### [TASK]
Below are records; reproduce exactly the lines from the one that has "Z.eqb (Z.rem y 4)" through the one that has "Definition utod (d", ends included, and nothing more.

Start of MATERIAL PROVIDED

(* ===== verification/GoTime.v ===== *)
(** * The [time] package as the code uses it: [Time.Format], [time.ParseInLocation], [time.LoadLocation], and [TimeParse] of [src/utility/validation.go]

    A layout is cut into chunks by Go's [nextStdChunk]: a literal prefix
    and a standard element ([2006], [01], [02], [15], [04], [05] and
    their variants), until no element is left.  [Format] prints each
    element of a civil time; [ParseInLocation] reads them back with
    [getnum], [atoi] and [skip] (which treats runs of spaces as equal),
    checks each field's range and finally the day against the month.
    The numeric elements, the month and weekday names (matched without
    regard to case when parsed; the weekday printed is computed from
    Go's [daysSinceEpoch] day count), the 12-hour clock and the AM/PM
    marks are modelled; a layout holding a zone, a day-of-year or a
    fractional-second element is tokenized exactly but its element is
    [stdOther]/[stdFracSecond], and formatting or parsing reaches
    [PUnsupported] there.  A [Time] is its
    civil fields in a named location (the instant, and the shifts of
    [time.Date] in a daylight-saving gap, are not modelled).  The
    behaviour is that of Go 1.20's [time/format.go]. *)

From Stdlib Require Import String Ascii List ZArith Lia Bool.
From S2P Require Import Prelude HttpStatus Queue.
Import ListNotations.
Open Scope string_scope.
Open Scope go_scope.

(** ** Civil time *)

Record Time := mkTime {
  year : Z; month : Z; day : Z; hour : Z; minute : Z; second : Z; nsec : Z; loc : string }.

(** [time.Time{}]: January 1 of year 1, UTC. *)
Definition zero_time : Time := mkTime 1 1 1 0 0 0 0 "UTC".

(** [isLeap] and [daysIn], with Go's truncated [%]. *)
Definition isLeap (y : Z) : bool :=
  Z.eqb (Z.rem y 4) 0 && (negb (Z.eqb (Z.rem y 100) 0) || Z.eqb (Z.rem y 400) 0).

Definition daysIn (m y : Z) : Z :=
  if Z.eqb m 2 then (if isLeap y then 29 else 28)
  else if Z.eqb m 4 || Z.eqb m 6 || Z.eqb m 9 || Z.eqb m 11 then 30 else 31.

(** The fields of a time [time.Date] keeps as they are. *)
Definition valid_time (t : Time) : Prop :=
  (1 <= month t <= 12 /\ 1 <= day t <= daysIn (month t) (year t) /\ 0 <= hour t < 24 /\
   0 <= minute t < 60 /\ 0 <= second t < 60 /\ 0 <= nsec t < 1000000000)%Z.

(** ** Bytes *)

Definition is_digit (c : ascii) : bool :=
  let n := nat_of_ascii c in (48 <=? n)%nat && (n <=? 57)%nat.

Definition digit_val (c : ascii) : Z := (Z.of_nat (nat_of_ascii c) - 48)%Z.

(** [utod]: the byte of a digit. *)
Definition utod (d : Z) : ascii := ascii_of_nat (48 + Z.to_nat d).

Definition head_is (p : ascii -> bool) (s : string) : bool :=
  match s with String c _ => p c | EmptyString => false end.

Definition is_lower (c : ascii) : bool :=
  let n := nat_of_ascii c in (97 <=? n)%nat && (n <=? 122)%nat.

Fixpoint drop (n : nat) (s : string) : string :=
  match n, s with
  | O, _ => s
  | S k, String _ r => drop k r
  | S _, EmptyString => EmptyString
  end.

Fixpoint drop_while (p : ascii -> bool) (s : string) : string :=
  match s with
  | String c r => if p c then drop_while p r else s
  | EmptyString => EmptyString
  end.

(** ** [nextStdChunk] *)

(** The standard elements; [stdOther] stands for the day of the year
    ([002]/[__2]) and the zone elements, which the model recognizes but
    does not interpret. *)
Inductive StdChunk :=
| stdLongYear | stdYear | stdZeroMonth | stdNumMonth | stdZeroDay | stdDay | stdUnderDay
| stdHour | stdZeroMinute | stdMinute | stdZeroSecond | stdSecond
| stdMonth | stdLongMonth | stdWeekDay | stdLongWeekDay | stdHour12 | stdZeroHour12 | stdPM | stdpm
| stdFracSecond | stdOther.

End of MATERIAL PROVIDED

### [SOLVED PROBLEM]
  Z.eqb (Z.rem y 4) 0 && (negb (Z.eqb (Z.rem y 100) 0) || Z.eqb (Z.rem y 400) 0).

Definition daysIn (m y : Z) : Z :=
  if Z.eqb m 2 then (if isLeap y then 29 else 28)
  else if Z.eqb m 4 || Z.eqb m 6 || Z.eqb m 9 || Z.eqb m 11 then 30 else 31.

(** The fields of a time [time.Date] keeps as they are. *)
Definition valid_time (t : Time) : Prop :=
  (1 <= month t <= 12 /\ 1 <= day t <= daysIn (month t) (year t) /\ 0 <= hour t < 24 /\
   0 <= minute t < 60 /\ 0 <= second t < 60 /\ 0 <= nsec t < 1000000000)%Z.

(** ** Bytes *)

Definition is_digit (c : ascii) : bool :=
  let n := nat_of_ascii c in (48 <=? n)%nat && (n <=? 57)%nat.

Definition digit_val (c : ascii) : Z := (Z.of_nat (nat_of_ascii c) - 48)%Z.

(** [utod]: the byte of a digit. *)
Definition utod (d : Z) : ascii := ascii_of_nat (48 + Z.to_nat d).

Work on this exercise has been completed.